(** * geomqa: version gate, NIfTI-suffix stripping and pipeline orchestration

    A shallow embedding of [geomqa/geomqa.py] and [geomqa/vercheck.py].

    Text is modelled as [string]; a character is a code point below 256.
    Paths are modelled the way [pathlib] stores them, as the list of their
    segments.  The file system is a finite map from paths to nodes, and the
    Python functions that print, raise or start processes are written in a
    small state-and-exception monad over a [world]. *)

From Stdlib Require Import Ascii ZArith Lia Bool.
From Stdlib Require String.
From stdpp Require Import gmap strings list.

Local Open Scope stdpp_scope.

#[local] Arguments String.append !_ _ / : simpl nomatch.

(** ** Text primitives: the [str] methods the program calls *)

Module Text.

(** The newline character and the one-character string holding it. *)
Definition LF : ascii := "010"%char.
Definition nl : string := String LF "".

(** [s.startswith(needle)] *)
Fixpoint startswith (needle s : string) : bool :=
  match needle, s with
  | EmptyString, _ => true
  | String _ _, EmptyString => false
  | String a needle', String b s' =>
      if Ascii.eqb a b then startswith needle' s' else false
  end.

(** [needle in s], for a non-empty [needle]. *)
Fixpoint contains (needle s : string) : bool :=
  match s with
  | EmptyString => false
  | String _ s' => startswith needle s || contains needle s'
  end.

(** [c in s] for a single character. *)
Fixpoint has_char (c : ascii) (s : string) : bool :=
  match s with
  | EmptyString => false
  | String d s' => Ascii.eqb c d || has_char c s'
  end.

(** [c.isspace()] on code points below 256: TAB, LF, VT, FF, CR, the four
    separators FS, GS, RS and US, the space, NEL and the no-break space. *)
Definition isspace (c : ascii) : bool :=
  match nat_of_ascii c with
  | 9 | 10 | 11 | 12 | 13 | 28 | 29 | 30 | 31 | 32 | 133 | 160 => true
  | _ => false
  end.

(** The line boundaries of [str.splitlines] below 256 (CR LF is handled
    in [splitlines]). *)
Definition islinebreak (c : ascii) : bool :=
  match nat_of_ascii c with
  | 10 | 11 | 12 | 13 | 28 | 29 | 30 | 133 => true
  | _ => false
  end.

Fixpoint lstrip (s : string) : string :=
  match s with
  | EmptyString => EmptyString
  | String c s' => if isspace c then lstrip s' else s
  end.

Fixpoint rstrip (s : string) : string :=
  match s with
  | EmptyString => EmptyString
  | String c s' =>
      match rstrip s' with
      | EmptyString => if isspace c then EmptyString else String c EmptyString
      | r => String c r
      end
  end.

(** [s.strip()] *)
Definition strip (s : string) : string := lstrip (rstrip s).

(** Put [c] in front of the first piece of [pieces]. *)
Definition cons_first (c : ascii) (pieces : list string) : list string :=
  match pieces with
  | [] => [String c EmptyString]
  | l :: ls => String c l :: ls
  end.

(** [s.splitlines()] *)
Fixpoint splitlines (s : string) : list string :=
  match s with
  | EmptyString => []
  | String c s' =>
      if islinebreak c then
        match s' with
        | String d s'' =>
            if Ascii.eqb c "013"%char && Ascii.eqb d LF
            then EmptyString :: splitlines s''
            else EmptyString :: splitlines s'
        | EmptyString => [EmptyString]
        end
      else cons_first c (splitlines s')
  end.

(** [s.split(sep)] for a one-character separator: every occurrence of
    [sep] cuts, and empty pieces are kept. *)
Fixpoint split (sep : ascii) (s : string) : list string :=
  match s with
  | EmptyString => [EmptyString]
  | String c s' =>
      if Ascii.eqb c sep then EmptyString :: split sep s'
      else cons_first c (split sep s')
  end.

(** [sep.join(pieces)] *)
Fixpoint join (sep : string) (pieces : list string) : string :=
  match pieces with
  | [] => ""
  | [x] => x
  | x :: rest => x +:+ sep +:+ join sep rest
  end.

(** [s.lower()] on the ASCII letters. *)
Definition lower_char (c : ascii) : ascii :=
  let n := nat_of_ascii c in
  if (65 <=? n) && (n <=? 90) then ascii_of_nat (n + 32) else c.

Fixpoint lower (s : string) : string :=
  match s with
  | EmptyString => EmptyString
  | String c s' => String (lower_char c) (lower s')
  end.

End Text.

(** ** The fragment of Python's [re] used by [remove_niigz] *)

Module Re.

(** One pattern position: an escaped or ordinary literal, or [.], which
    without [re.DOTALL] matches every character but the newline. *)
Inductive atom : Type :=
| Lit (c : ascii)
| Dot.

(** A pattern is a sequence of atoms; each consumes exactly one character,
    so a match at a given position is unique and needs no backtracking. *)
Definition regex : Type := list atom.

Definition atom_matches (a : atom) (c : ascii) : bool :=
  match a with
  | Lit x => Ascii.eqb x c
  | Dot => negb (Ascii.eqb c Text.LF)
  end.

(** Match [pat] at the start of [s]; the result is the text after the match. *)
Fixpoint match_here (pat : regex) (s : string) : option string :=
  match pat with
  | [] => Some s
  | a :: pat' =>
      match s with
      | EmptyString => None
      | String c s' => if atom_matches a c then match_here pat' s' else None
      end
  end.

(** [re.IGNORECASE], alias [re.I]: an [int] flag whose value is 2. *)
Definition I : nat := 2.

(** The substitution loop of [re.sub(pattern, repl, string, count)]: scan
    from the left, replace each match by [repl] and resume after it, until
    [count] replacements were made; [count = 0] means no limit.  [n] is the
    number of replacements made so far.  [fuel] bounds the number of steps;
    the length of [s] is always enough. *)
Fixpoint sub_loop (fuel : nat) (pat : regex) (repl : string)
    (count n : nat) (s : string) : string :=
  match fuel with
  | 0 => s
  | S fuel' =>
      if (count =? 0) || (n <? count) then
        match s with
        | EmptyString => EmptyString
        | String c s' =>
            match match_here pat s with
            | Some rest => repl +:+ sub_loop fuel' pat repl count (S n) rest
            | None => String c (sub_loop fuel' pat repl count n s')
            end
        end
      else s
  end.

(** [re.sub(pattern, repl, string, count)] for a non-empty [pattern].
    The positional order of the arguments is Python's: the fourth one is
    [count], not [flags]. *)
Definition sub (pat : regex) (repl s : string) (count : nat) : string :=
  sub_loop (String.length s) pat repl count 0 s.

(** [re.search(pattern, s) is not None] *)
Fixpoint search (pat : regex) (s : string) : bool :=
  match s with
  | EmptyString => false
  | String _ s' => bool_decide (is_Some (match_here pat s)) || search pat s'
  end.

End Re.

(** ** [geomqa.remove_niigz] *)

(** [r"\.nii.gz"] *)
Definition re_niigz : Re.regex :=
  [Re.Lit "."%char; Re.Lit "n"%char; Re.Lit "i"%char; Re.Lit "i"%char;
   Re.Dot; Re.Lit "g"%char; Re.Lit "z"%char].

(** [r"\.nii"] *)
Definition re_nii : Re.regex :=
  [Re.Lit "."%char; Re.Lit "n"%char; Re.Lit "i"%char; Re.Lit "i"%char].

Definition remove_niigz (s : string) : string :=
  let s := Re.sub re_niigz "" s Re.I in
  let s := Re.sub re_nii "" s Re.I in
  s.

(** ** Paths, as [pathlib.PurePosixPath] keeps them *)

(** The segments of an absolute path, below the root.  [main] resolves
    the input files, the output directory and the package directory
    before it uses them, so every path it handles but [args.niftyreg] is
    of this kind. *)
Definition path : Type := list string.

(** [p / seg] for a right operand that is one segment (it holds no [/]):
    every right operand in the program is a literal file name or is built
    from [Path.name].  [pathlib] drops an empty segment and a [.] segment
    and keeps every other one, [..] included. *)
Definition path_div (p : path) (seg : string) : path :=
  if bool_decide (seg = "" ∨ seg = ".") then p else p ++ [seg].

Infix "//" := path_div (at level 40, left associativity).

(** [p.name]: the last segment, empty for the root. *)
Definition name (p : path) : string := default "" (last p).

(** [p.parent]; the root is its own parent. *)
Definition parent (p : path) : path := removelast p.

(** A path as it was written, which is what [args.niftyreg] stays:
    absolute, or relative to the working directory. *)
Inductive given_path : Type :=
| Absolute (p : path)
| Relative (segs : list string).

(** [g / seg] on a path as written. *)
Definition given_div (g : given_path) (seg : string) : given_path :=
  match g with
  | Absolute p => Absolute (p // seg)
  | Relative segs => Relative (segs // seg)
  end.

Infix "///" := given_div (at level 40, left associativity).

(** Where the system looks for a path as written, the working directory
    being [cwd].  The file system is asked about the path as it is
    spelled, and the program only reads through [args.niftyreg]. *)
Definition locate (cwd : path) (g : given_path) : path :=
  match g with
  | Absolute p => p
  | Relative segs => cwd ++ segs
  end.

(** [os.fspath] of a relative path: its segments joined by [/], and [.]
    when there are none. *)
Definition fspath (segs : list string) : string :=
  match segs with
  | [] => "."
  | _ => Text.join "/" segs
  end.

(** ** The world the program runs in *)

(** One argument of a command line: a [str] or an absolute
    [pathlib.Path]. *)
Inductive arg : Type :=
| S_ (s : string)
| P_ (p : path).

Definition cmd : Type := list arg.

(** A path as written, as an argument: [subprocess] passes [os.fspath]
    of it, so a relative one reaches the system as the string it spells.
    A relative path of one segment is a bare name: as the name of the
    program it is searched in the directories of [PATH], like [mrinfo],
    and not in the working directory. *)
Definition G_ (g : given_path) : arg :=
  match g with
  | Absolute p => P_ p
  | Relative segs => S_ (fspath segs)
  end.

Inductive node : Type :=
| Directory
| Regular
| Symlink (target : path).

#[global] Instance node_eq_dec : EqDecision node.
Proof. solve_decision. Defined.

#[global] Instance arg_eq_dec : EqDecision arg.
Proof. solve_decision. Defined.

(** The exceptions the program raises or lets through. *)
Inductive exn : Type :=
| SystemExit (code : Z)
| FileNotFoundError (msg : string)
| FileExistsError (p : path)
| NotADirectoryError (p : path)
| CalledProcessError (returncode : Z) (c : cmd)
| IndexError
| RenderError.

(** What the program does to the outside, in order. *)
Inductive event : Type :=
| Run (c : cmd)            (* [subprocess.run]: blocking *)
| Spawn (c : cmd)          (* [subprocess.Popen]: never awaited *)
| MakeDir (p : path)
| MakeLink (link target : path)
| Plot (base overlay fig : path).

Record world : Type := World {
  w_stdout : string;
  w_stderr : string;
  w_fs : gmap path node;
  w_trace : list event
}.

(** What starting a process gives, for the outcomes the program tells
    apart: the executable is not found, or the process runs and ends with
    a status.  The other ways a launch can fail (a file that may not be
    executed, output that is no text) raise exceptions of their own and
    are not modelled. *)
Inductive launch : Type :=
| NoSuchExecutable
| Completed (returncode : Z) (out : string) (fs' : gmap path node).

Inductive result (A : Type) : Type :=
| Return (a : A)
| Raise (e : exn).
Arguments Return {A} a.
Arguments Raise {A} e.

(** A computation: it runs in a world and returns or raises. *)
Definition M (A : Type) : Type := world → result A * world.

Definition ret {A} (a : A) : M A := fun w => (Return a, w).
Definition raise {A} (e : exn) : M A := fun w => (Raise e, w).
Definition bind {A B} (m : M A) (k : A → M B) : M B :=
  fun w => match m w with
           | (Return a, w') => k a w'
           | (Raise e, w') => (Raise e, w')
           end.

(** With these instances the programs below are written in the notation
    [x ← m; k] and [m;; k]. *)
#[global] Instance M_ret : MRet M := @ret.
#[global] Instance M_bind : MBind M := fun A B k m => bind m k.

(** [print(s)] *)
Definition print (s : string) : M unit := fun w =>
  (Return (), World (w_stdout w +:+ s +:+ Text.nl) (w_stderr w) (w_fs w) (w_trace w)).

(** [sys.stderr.write(s)] *)
Definition stderr_write (s : string) : M unit := fun w =>
  (Return (), World (w_stdout w) (w_stderr w +:+ s) (w_fs w) (w_trace w)).

(** [sys.exit(code)] *)
Definition sys_exit {A} (code : Z) : M A := raise (SystemExit code).

Definition log (e : event) : M unit := fun w =>
  (Return (), World (w_stdout w) (w_stderr w) (w_fs w) (w_trace w ++ [e])).

Definition get_fs : M (gmap path node) := fun w => (Return (w_fs w), w).

Definition set_fs (fs : gmap path node) : M unit := fun w =>
  (Return (), World (w_stdout w) (w_stderr w) fs (w_trace w)).

(** [l[i]] *)
Definition index {A} (l : list A) (i : nat) : M A :=
  match l !! i with
  | Some x => ret x
  | None => raise IndexError
  end.

(** The exit status of the interpreter when [main] ends this way. *)
Definition exit_status {A} (r : result A) : Z :=
  match r with
  | Return _ => 0
  | Raise (SystemExit code) => code
  | Raise _ => 1
  end.

(** *** The file system *)

Module Fs.

(** The node a path names; the root is always a directory. *)
Definition lstat (fs : gmap path node) (p : path) : option node :=
  match p with
  | [] => Some Directory
  | _ => fs !! p
  end.

(** Follow symbolic links, at most [fuel] of them. *)
Fixpoint stat (fuel : nat) (fs : gmap path node) (p : path) : option node :=
  match lstat fs p with
  | Some (Symlink target) =>
      match fuel with
      | 0 => None
      | S fuel' => stat fuel' fs target
      end
  | other => other
  end.

(** The kernel gives up after 40 links. *)
Definition MAXSYMLINKS : nat := 40.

→ Task goal: From the entries, report each line that includes the word "made".

→ Solution:
    [count] replacements were made; [count = 0] means no limit.  [n] is the
    number of replacements made so far.  [fuel] bounds the number of steps;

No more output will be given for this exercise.